SCOTUS smacks down pharmacists who refuse to dispense birth control because of Jesus

The U.S. Supreme Court announced on Tuesday that they will not hear a case which involves pharmacists in the state of Washington refusing to dispense birth control based on their religious beliefs.

Following Monday’s historic ruling defending women’s abortion rights in Texas, SCOTUS justices said they will not review a Washington state rule compelling pharmacies to fill prescriptions despite religious grievances, USA Today reports.

“A pharmacist’s personal religious beliefs must not be allowed to get between a patient and her doctor,” said the Rev. Barry W. Lynn, executive director of Americans United. “The Supreme Court did the right thing by refusing to hear this case.”

Not all justices were supportive of the decision. According to Patheos, it only takes four justices to hear a case at the Supreme Court. The three conservatives, Chief Justice John Roberts and Justices Samuel Alito and Clarence Thomas all wanted to take up the case and dissented when the other five refused.

“If this is a sign of how religious liberty claims will be treated in the years ahead. [Those] who value religious freedom have cause for great concern,” Alito wrote.

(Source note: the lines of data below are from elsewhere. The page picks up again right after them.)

(* ===== verification/WorkStealing.v ===== *)
(** * WorkStealingQueue (fiber/work_stealing_queue.h)

    The owner pushes and pops at the bottom while any number of thieves steal at
    the top.  A step is one access of _bottom, _top or the buffer, and the memory
    is sequentially consistent: the relaxed accesses and the fences of the source
    are not modelled.  [queue_linearizable] says that the calls return what a
    double-ended queue would, each at one moment of its run. *)

From S2P Require Import Prelude.

Module WorkStealing.

Section Queue.
Context {T : Type}.

Record WorkStealingQueue := mkQueue { _bottom : Z; _capacity : Z; _buffer : list T; _top : Z }.

Definition ctor : WorkStealingQueue := mkQueue 1 0 [] 1.

(** [new_buffer]: what new (std::nothrow) T[capacity] gives. *)
Definition init (capacity : Z) (new_buffer : option (list T)) (q : WorkStealingQueue) : Z * WorkStealingQueue :=
  if negb (_capacity q =? 0) then (-1, q)
  else if capacity =? 0 then (-1, q)
  else if negb (Z.land capacity (u64 (capacity - 1)) =? 0) then (-1, q)
  else
    match new_buffer with
    | None => (-1, q)
    | Some b => (0, mkQueue (_bottom q) capacity b (_top q))
    end.

Definition volatile_size (q : WorkStealingQueue) : Z :=
  let b := _bottom q in
  let t := _top q in
  if b <=? t then 0 else u64 (b - t).
(** As long as no call after the first has returned the target, each call
    adds the step, and the pitch falls towards the target. *)
Lemma descent (k : nat) :
  (forall j, (1 <= j < S k)%nat -> snaps (glides j o target) target = false) ->
  glides (S k) o target = glide o delta (pitch (S k) o target) target /\
  rnd (pitch (S k) o target) = pitch (S k) o target /\
  target <= pitch (S k) o target <= c - INR (S k) * (- delta - eps) /\
  pitch (S k) o target <= pitch k o target /\
  pitch (S k) o target = rnd (pitch k o target + delta) /\
  c - INR (S k) * (- delta + eps) <= pitch (S k) o target.
Proof.
  induction k as [|k IH]; intros Hmoves.
  - pose proof (glide_first o c target glideOn positiveDuration current
                  newTarget far) as Hfirst.
    cbv zeta in Hfirst. fold delta in Hfirst.
    cbn [glides pitch]. rewrite Hfirst, current. cbn [fst snd]. numbers.
    split; [reflexivity|]. split; [apply rnd_idempotent|].
    pose proof (descending_error (c + delta) ltac:(lra)) as [Hslow Hhigh].
    assert (target <= rnd (c + delta)) as Hlow.
    { rewrite <- target_rounded at 1. apply rnd_monotone. lra. }
    assert (rnd (c + delta) <= c) as Hmono.
    { rewrite <- current_rounded. apply rnd_monotone. lra. }
    cbn [INR]. repeat split; try lra.
  - destruct IH as (Hstate & Hr & [Hlow Hhigh] & Hmono & Hstep & Hslow).
    { intros j Hj. apply Hmoves. lia. }
    set (p := pitch (S k) o target) in *.
    assert (Rabs delta < Rabs (rnd (p - target))) as Hfar.
    { apply (glide_far o); try assumption. rewrite <- Hstate.
      apply Hmoves. lia. }
    pose proof (far_above delta p target (rnd_idempotent _) ltac:(lra) Hlow
                  Hfar) as Hgap.
    pose proof (glide_move o delta p target glideOn positiveDuration Hfar)
      as Hmove.
    assert (pitch (S (S k)) o target = rnd (p + delta)) as Hp.
    { cbn [pitch]. rewrite Hstate, Hmove. reflexivity. }
    assert (0 <= INR (S k)) as Hk by apply pos_INR.
    assert (0 <= INR (S k) * (- delta - eps)) as Hprod
      by (apply Rmult_le_pos; lra).
    pose proof (descending_error (p + delta) ltac:(lra)) as [Herr' Herr].
    rewrite Hp. split.
    { rewrite glides_next, Hstate, Hmove. reflexivity. }
    split; [apply rnd_idempotent|].
    assert (target <= rnd (p + delta)) as Hlow'.
    { rewrite <- target_rounded at 1. apply rnd_monotone. lra. }
    assert (rnd (p + delta) <= p) as Hmono'.
    { rewrite <- Hr. apply rnd_monotone. lra. }
    rewrite (S_INR (S k)). repeat split; try lra.
Qed.
(** * The Angular compiler-cli host ([ng_host.ts]): path rewriting and
      metadata lookup, embedded in Rocq.

    The TypeScript class [NgHost] and its default filesystem context
    [NodeNgHostContext] are translated function by function.  JavaScript
    strings are [string]s, the objects used as dictionaries are [gmap]s, and
    the methods that mutate fields or throw run in a small state-and-exception
    monad. *)

From Stdlib Require Import ZArith Lia Ascii.
From stdpp Require Import base option list strings gmap.

Local Open Scope Z_scope.

(** ** JavaScript string primitives used by the host *)

Module JsString.

(** [s.slice(0, n)] and [s.slice(n)] for an index [n] inside the string. *)
Fixpoint take (n : nat) (s : string) : string :=
  match n, s with
  | S n', String c s' => String c (take n' s')
  | _, _ => ""
  end.

Fixpoint drop (n : nat) (s : string) : string :=
  match n, s with
  | S n', String _ s' => drop n' s'
  | _, _ => s
  end.

(** [s.startsWith(p)] *)
Fixpoint startsWith (s p : string) : bool :=
  match p, s with
  | "", _ => true
  | String c p', String d s' => if Ascii.eqb c d then startsWith s' p' else false
  | String _ _, "" => false
  end.

(** Position of the first occurrence of [needle] in [s], scanning from the
    left as [String.prototype.indexOf] does. *)
Fixpoint firstIndex (s needle : string) : option nat :=
  if startsWith s needle then Some 0%nat
  else match s with
       | "" => None
       | String _ s' => S <$> firstIndex s' needle
       end.

(** [s.indexOf(needle)]: the position, or [-1]. *)
Definition indexOf (s needle : string) : Z :=
  match firstIndex s needle with
  | Some i => Z.of_nat i
  | None => -1
  end.

(** [s.substring(start)]: a negative [start] counts as [0], one past the
    end gives the empty string. *)
Definition substring (s : string) (start : Z) : string :=
  drop (Z.to_nat start) s.

(** [s.replace(/\\/g, '/')] *)
Fixpoint replaceBackslashes (s : string) : string :=
  match s with
  | "" => ""
  | String c s' =>
      String (if Ascii.eqb c "\"%char then "/"%char else c) (replaceBackslashes s')
  end.

(** The expansion of a replacement template ([GetSubstitution] of
    ECMAScript) when the pattern is a string, so that there are no capture
    groups: [$$], [$&], [$`] and [$'] are special, every other character
    (also a [$] followed by anything else) is copied. *)
Fixpoint getSubstitution (matched before after template : string) : string :=
  match template with
  | "" => ""
  | String c rest =>
      if Ascii.eqb c "$"%char then
        match rest with
        | String d rest' =>
            if Ascii.eqb d "$"%char then
              String "$"%char (getSubstitution matched before after rest')
            else if Ascii.eqb d "&"%char then
              matched +:+ getSubstitution matched before after rest'
            else if Ascii.eqb d "`"%char then
              before +:+ getSubstitution matched before after rest'
            else if Ascii.eqb d "'"%char then
              after +:+ getSubstitution matched before after rest'
            else String c (getSubstitution matched before after rest)
        | "" => String c ""
        end
      else String c (getSubstitution matched before after rest)
  end.

(** [s.replace(pattern, replacement)] with a string pattern: only the first
    occurrence is replaced, wherever it is. *)
Definition replace (s pattern replacement : string) : string :=
  match firstIndex s pattern with
  | None => s
  | Some i =>
      let before := take i s in
      let after := drop (i + String.length pattern) s in
      before +:+ getSubstitution pattern before after replacement +:+ after
  end.

(** A regular expression of the shape [/(a1|a2|...|an)$/]: alternatives
    anchored at the end of the input. *)
Definition SuffixRegex := list string.

(** [re.exec(s)]: the leftmost position where the remainder of the input is
    one of the alternatives. *)
Fixpoint regexIndex (re : SuffixRegex) (s : string) : option nat :=
  if existsb (String.eqb s) re then Some 0%nat
  else match s with
       | "" => None
       | String _ s' => S <$> regexIndex re s'
       end.

(** [re.test(s)] *)
Definition regexTest (re : SuffixRegex) (s : string) : bool :=
  match regexIndex re s with Some _ => true | None => false end.

(** [s.replace(re, replacement)] for a replacement without [$]: the match
    runs to the end of the input, so the text before it is kept and the
    replacement appended. *)
Definition regexReplace (re : SuffixRegex) (s replacement : string) : string :=
  match regexIndex re s with
  | None => s
  | Some i => take i s +:+ replacement
  end.

Fixpoint contains (c : ascii) (s : string) : bool :=
  match s with
  | "" => false
  | String d s' => Ascii.eqb d c || contains c s'
  end.

End JsString.

(** ** Node's [path] module, POSIX flavour

    [ng_host.ts] imports [path] from Node.js and calls [normalize], [join],
    [dirname] and [relative].  The host is written against this interface;
    [Posix.path] below models the POSIX implementation of Node, which is
    not part of the repository: paths are cut into segments, [.] and [..]
    are resolved as [normalizeString] does, and [relative] compares the
    segments of the two resolved paths. *)

Record PathModule := {
  path_normalize : string → string;
  path_join : string → string → string;
  path_dirname : string → string;
  path_relative : string → string → string
}.

Module Posix.
Import JsString.

(** [s.split('/')] *)
Fixpoint split (s : string) : list string :=
  match s with
  | "" => [""]
  | String c s' =>
      if Ascii.eqb c "/"%char then "" :: split s'
      else match split s' with
           | [] => [String c ""]
           | seg :: segs => String c seg :: segs
           end
  end.

(** [segs.join('/')] *)
Fixpoint joinSegments (segs : list string) : string :=
  match segs with
  | [] => ""
  | [seg] => seg
  | seg :: segs' => seg +:+ "/" +:+ joinSegments segs'
  end.

(** One step of [normalizeString]: [stack] holds the segments kept so far,
    last one first.  Empty and [.] segments are dropped, [..] removes the
    segment before it, and is itself kept only above the start of a
    relative path. *)
Definition normalizeStep (allowAboveRoot : bool) (stack : list string)
    (seg : string) : list string :=
  if String.eqb seg "" || String.eqb seg "." then stack
  else if String.eqb seg ".." then
    match stack with
    | top :: below =>
        if String.eqb top ".." then
          (if allowAboveRoot then seg :: stack else stack)
        else below
    | [] => if allowAboveRoot then [seg] else []
    end
  else seg :: stack.

Definition normalizeSegments (allowAboveRoot : bool) (p : string) : list string :=
  rev (fold_left (normalizeStep allowAboveRoot) (split p) []).

Definition isAbsolute (p : string) : bool := startsWith p "/".
(** *** Restart *)

(** X5. A restart does not process again what the state file records.
    When the state file holds a document that a save wrote, and
    [json.loads] reads back what [json.dumps] wrote, then [main], from its
    first sweep through every round of its loop, does nothing about a file
    whose name is in that document. *)
Theorem restart_skips_recorded_files (w : World) (rounds : list World)
    (s : Sys) (members : gset string) (updated : string) (f : string) :
  state_file s = Some (json_dumps (state_document members updated)) ->
  json_loads (json_dumps (state_document members updated))
  = Some (state_document members updated) ->
  f ∈ members ->
  left_alone f s (main w rounds s).2.
Proof.
  intros Hfile Hlib Hin.
  assert (forall events : list event,
             Forall (fun e => subject e <> Some f) events ->
             left_alone f s (logged s events)) as Hlogs.
  { intros events Hev. split; [|done]. by erewrite fresh_app by reflexivity. }
  unfold main, startup. exec. rewrite validate_config_run.
  destruct missing_settings as [|name others].
  2: { exec. apply (Hlogs [_]). by apply Forall_singleton. }
  exec.
  erewrite load_state_names; [|exact Hfile|exact Hlib|reflexivity].
  exec.
  set (s0 := mkSys _ _ _ _).
  assert (f ∈ processed s0) as Hin0.
  { cbn. apply elem_of_list_to_set. unfold Py.sorted.
    rewrite merge_sort_Permutation. by apply elem_of_elements. }
  pose proof (left_alone_preorder f) as Hpre.
  assert (forall a lvl fmt,
             f ∈ processed a ->
             grows a (logged a [Log lvl fmt])
             /\ left_alone f a (logged a [Log lvl fmt])) as Hline.
  { intros a lvl fmt _. split; [apply grows_logged|]. split; [|done].
    erewrite fresh_app by reflexivity. by apply Forall_singleton. }
  pose proof (fun w g a => process_file_left_alone f w g a) as Hstep.
  assert (forall s2,
             (f ∈ processed s0 -> grows s0 s2 /\ left_alone f s0 s2) ->
             left_alone f s s2) as Hback.
  { intros s2 H2. destruct (H2 Hin0) as ([_ Hp] & Hf & Hd).
    split; [|exact Hd].
    assert (exists events,
               trace s0 = trace s ++ events
               /\ Forall (fun e => subject e <> Some f) events)
      as (events & Hev & Hnone).
    { unfold s0. cbn [trace]. rewrite <- !app_assoc. cbn [app].
      eexists. split; [reflexivity|].
      repeat (apply Forall_cons; split; [done|]). apply Forall_nil_2. }
    rewrite (fresh_trans s s0 s2) by (done || rewrite Hev; by apply prefix_app_r).
    apply Forall_app. split; [|done].
    by rewrite (fresh_app s s0 events Hev). }
  pose proof (process_existing_keeps _ Hpre Hline Hstep w s0) as H1.
  destruct (process_existing w s0) as [[[]| |] s1]; cbn [snd] in H1;
    [|by apply Hback..].
  cbn [snd] in *. apply Hback.
  eapply (@PreOrder_Transitive _ _ Hpre s0 s1); [exact H1|].
  match goal with
  | |- context [main_loop rounds ?a] =>
      pose proof (main_loop_keeps _ Hpre Hline Hstep rounds a) as H2;
      set (s3 := a) in *
  end.
  assert (f ∈ processed s1 -> grows s1 s3 /\ left_alone f s1 s3) as H13.
  { intros _.
    assert (trace s3 = trace s1 ++ [Log INFO "Using inotify file watcher";
              Log INFO "Using polling observer (interval: %ds) — required for CephFS/NFS";
              Log INFO "Watching for audio files... (Ctrl+C to stop)"]) as Hev.
    { unfold s3. cbn [trace]. by rewrite <- !app_assoc. }
    split; [split; [done|]; rewrite Hev; by apply prefix_app_r|].
    split; [|done]. rewrite (fresh_app s1 s3 _ Hev).
    repeat (apply Forall_cons; split; [done|]). apply Forall_nil_2. }
  exact (@PreOrder_Transitive _ _ Hpre s1 s3 _ H13 H2).
Qed.


(** *** The store follows the set *)

Lemma process_file_store (w : World) (f : string) (s : Sys) (ok : bool) (s1 : Sys) :
  process_file w f s = (Return ok, s1) ->
  processed s1 = processed s /\ state_file s1 = state_file s
  \/ exists updated,
      state_file s1 = Some (json_dumps (state_document (processed s1) updated)).
Proof.
  intros Hrun.
  destruct (process_file_run w f s)
    as [(r & rest & Hr & _ & _)|(rest & req & Hr & _ & _ & _ & _)];
    rewrite Hr in Hrun.
  - injection Hrun as _ <-. by left.
  - destruct (on_success_facts _ _ _ _ _ Hrun) as (Hp & _ & [[_ Hs]|[[=] _]]).
    right. exists (now_iso w). by rewrite Hs, Hp.
Qed.

Lemma sweep_store (w : World) (paths : list string) :
  forall count s n s',
    sweep w paths count s = (Return n, s') ->
    processed s' = processed s /\ state_file s' = state_file s
    \/ exists updated,
        state_file s' = Some (json_dumps (state_document (processed s') updated)).
Proof.
  induction paths as [|path rest IH]; intros count s n s'.
  { cbn [sweep]. exec. intros [= _ <-]. by left. }
  cbn [sweep]. exec.
  destruct (_ && is_audio path); [|by apply IH].
  destruct (process_file w path s) as [[ok| |] s1] eqn:Hrun; [|done..].
  intros Hrest. apply IH in Hrest.
  destruct (process_file_store _ _ _ _ _ Hrun) as [[Hp Hs]|Hsync];
    destruct Hrest as [[Hp' Hs']|Hsync'].
  - left. split; congruence.
  - by right.
  - right. destruct Hsync as (updated & Hu). exists updated.
    by rewrite Hs', Hp'.
  - by right.
Qed.

(** X16. The state file keeps in step with the Processed-Set. When the
    polling loop has run its rounds without an exception, either it has
    changed neither the set nor the file, or the file holds the document
    of the set as it now is. *)
Theorem store_follows_set (rounds : list World) :
  forall s s',
    main_loop rounds s = (Return tt, s') ->
    processed s' = processed s /\ state_file s' = state_file s
    \/ exists updated,
        state_file s' = Some (json_dumps (state_document (processed s') updated)).
Proof.
  induction rounds as [|w rest IH]; intros s s'.
  { cbn [main_loop]. exec. intros [= <-]. by left. }
  cbn [main_loop]. unfold process_existing. exec.
  destruct (sweep w _ 0 s) as [[count| |] s1] eqn:Hsweep; [|done..].
  apply sweep_store in Hsweep.
  assert (forall s2,
             processed s2 = processed s1 -> state_file s2 = state_file s1 ->
             main_loop rest s2 = (Return tt, s') ->
             processed s' = processed s /\ state_file s' = state_file s
             \/ exists updated,
                 state_file s'
                 = Some (json_dumps (state_document (processed s') updated)))
    as Hnext.
  { intros s2 Hp2 Hs2 Hrest. apply IH in Hrest. rewrite Hp2, Hs2 in Hrest.
    destruct Hsweep as [[Hp Hs]|Hsync]; destruct Hrest as [[Hp' Hs']|Hsync'].
    - left. split; congruence.
    - by right.
    - right. destruct Hsync as (updated & Hu). exists updated.
      by rewrite Hs', Hp'.
    - by right. }
  destruct (count =? 0)%Z; exec; by apply Hnext.
Qed.

(** *** Audio names *)

Lemma lower_char_dot (c : ascii) :
  Ascii.eqb (Py.lower_char c) "." = Ascii.eqb c ".".
Proof. destruct c as [[] [] [] [] [] [] [] []]; reflexivity. Qed.

Lemma rfind_dot_lower (s : string) : Py.rfind_dot (Py.lower s) = Py.rfind_dot s.
Proof.
  induction s as [|c s IH]; [done|].
  cbn [Py.lower Py.rfind_dot]. by rewrite IH, lower_char_dot.
Qed.

Lemma length_lower (s : string) : String.length (Py.lower s) = String.length s.
Proof. induction s as [|c s IH]; [done|]. cbn. by rewrite IH. Qed.

Lemma str_app_length (a b : string) :
  String.length (a +:+ b) = (String.length a + String.length b)%nat.
Proof.
  induction a as [|c a IH]; [done|]. rewrite str_app_cons. cbn. by rewrite IH.
Qed.

Lemma rfind_dot_app (stem ext : string) (j : nat) :
  Py.rfind_dot ext = Some j ->
  Py.rfind_dot (stem +:+ ext) = Some (String.length stem + j)%nat.
Proof.
  intros H. induction stem as [|c stem IH]; [done|].
  rewrite str_app_cons. cbn [Py.rfind_dot]. by rewrite IH.
Qed.

Lemma drop_chars_app (stem ext : string) :
  Py.drop_chars (String.length stem) (stem +:+ ext) = ext.
Proof. induction stem as [|c stem IH]; [done|]. by rewrite str_app_cons. Qed.

Lemma take_drop_chars (n : nat) (s : string) :
  Py.take_chars n s +:+ Py.drop_chars n s = s.
Proof.
  revert s. induction n as [|n IH]; intros s; [done|].
  destruct s as [|c s]; [done|].
  cbn [Py.take_chars Py.drop_chars]. by rewrite str_app_cons, IH.
Qed.

Lemma extension_shape (x : string) :
  x ∈ AUDIO_EXTENSIONS -> Py.rfind_dot x = Some 0%nat /\ (2 <= String.length x)%nat.
Proof.
  unfold AUDIO_EXTENSIONS. intros H.
  repeat (apply elem_of_cons in H as [->|H]; [split; [reflexivity|cbn; lia]|]).
  by apply elem_of_nil in H.
Qed.

Lemma is_audio_elem (path : string) :
  is_audio path = true <-> Py.lower (Py.suffix path) ∈ AUDIO_EXTENSIONS.
Proof.
  unfold is_audio. rewrite existsb_exists. split.
  - intros (x & Hx & ->%String.eqb_eq). by apply list_elem_of_In.
  - intros H. eexists. split; [by apply list_elem_of_In|apply String.eqb_refl].
Qed.
(** ** interpolate on references

    The C++ function takes [start], [end] and [result] by reference, and
    nothing stops a caller from passing the same object twice.  Here the
    states live in a store, the three arguments are addresses, and each
    statement of lines 230-243 reads the store as the statements before it
    have left it. *)

Section IMURef.

Context {Angle : Type} {AO : AngleOps Angle}.

Definition Store : Type := nat -> IMUState Angle.

Definition update (h : Store) (a : nat) (s : IMUState Angle) : Store :=
  fun b => if Nat.eqb b a then s else h b.

Definition interpolate_ref (start end_ result : nat) (ratio : R) (h : Store)
  : Store :=
  let invRatio := (1 - ratio)%R in
  let h :=
    update h result
      (set_roll (Angle_of_rad
                   (rad (roll (h start)) * invRatio
                    + rad (roll (h end_)) * ratio)%R) (h result)) in
  let h :=
    update h result
      (set_pitch (Angle_of_rad
                    (rad (pitch (h start)) * invRatio
                     + rad (pitch (h end_)) * ratio)%R) (h result)) in
  let h :=
    if Rgt_dec (rad (yaw (h start)) - rad (yaw (h end_))) PI then
      update h result
        (set_yaw (Angle_of_rad
                    (rad (yaw (h start)) * invRatio
                     + (rad (yaw (h end_)) + 2 * PI) * ratio)%R) (h result))
    else if Rlt_dec (rad (yaw (h start)) - rad (yaw (h end_))) (- PI) then
      update h result
        (set_yaw (Angle_of_rad
                    (rad (yaw (h start)) * invRatio
                     + (rad (yaw (h end_)) - 2 * PI) * ratio)%R) (h result))
    else
      update h result
        (set_yaw (Angle_of_rad
                    (rad (yaw (h start)) * invRatio
                     + rad (yaw (h end_)) * ratio)%R) (h result)) in
  let h :=
    update h result
      (set_velocity
         (Vector3_add (Vector3_scale (velocity (h start)) invRatio)
            (Vector3_scale (velocity (h end_)) ratio)) (h result)) in
  update h result
    (set_position
       (Vector3_add (Vector3_scale (position (h start)) invRatio)
          (Vector3_scale (position (h end_)) ratio)) (h result)).

End IMURef.

(** A state with the given roll, yaw and position, at rest otherwise. *)
Definition imu_sample (r y : R) (pos : Vector3) : IMUState R :=
  {| stamp := mkRosTime 0 0;
     roll := r;
     pitch := 0%R;
     yaw := y;
     position := pos;
     velocity := mkVector3 0 0 0;
     acceleration := mkVector3 0 0 0 |}.

(** A store with one state at address 0 and another everywhere else. *)
Definition store_two : nat -> IMUState R :=
  fun a =>
    if Nat.eqb a 0 then imu_sample 1 3 (mkVector3 1 2 3)
    else imu_sample 0 (- 3) (mkVector3 5 2 3).

(** * Proofs *)

(** ** Machine integers *)

Lemma Int_wrap_in_range (z : Z) : Int.in_range (Int.wrap z).
Proof.
  unfold Int.in_range, Int.wrap, Int.min_signed, Int.max_signed.
  pose proof (Z.mod_pos_bound (z + 2 ^ 31) (2 ^ 32) ltac:(lia)). lia.
Qed.

Lemma Int_wrap_small (z : Z) : Int.in_range z -> Int.wrap z = z.
Proof.
  unfold Int.in_range, Int.wrap, Int.min_signed, Int.max_signed. intros Hz.
  rewrite Z.mod_small by lia. lia.
Qed.

Lemma Int_mul_exact (a b : Z) : Int.in_range (a * b) -> Int.mul a b = a * b.
Proof. apply Int_wrap_small. Qed.

(** ** parseParams, block by block *)

Ltac unfold_setters :=
  unfold set_nFeatureRegions, set_curvatureRegion, set_maxCornerSharp,
    set_maxCornerLessSharp, set_maxSurfaceFlat, set_lessFlatFilterSize,
    set_surfaceCurvatureThreshold.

According to USA Today, the case is a commercial version of others that have come before it in recent years. From nonprofit and for-profit employers seeking religious exemptions, the Washington case is similar to Hobby Lobby’s objection to the federal rule requiring most health insurance plans to include free coverage of contraceptives.

“For over 40 years, Congress and all 50 states have protected the right of pharmacists, doctors, nurses, and other health professionals to step aside when asked to participate in what they consider to be an abortion,” the pharmacy’s petition seeking Supreme Court review said. “The decision below authorizes a dangerous intrusion on this right.”

The Americans United for Separation of Church and State agreed with the court’s decision in a filed “Friend of the Court Brief.”

“The Free-Exercise Clause of the First Amendment should [not] be used as a sword to impose the beliefs of one faith upon those who do not share the faith,” the brief said. “That curtails religious freedom instead of advancing it.”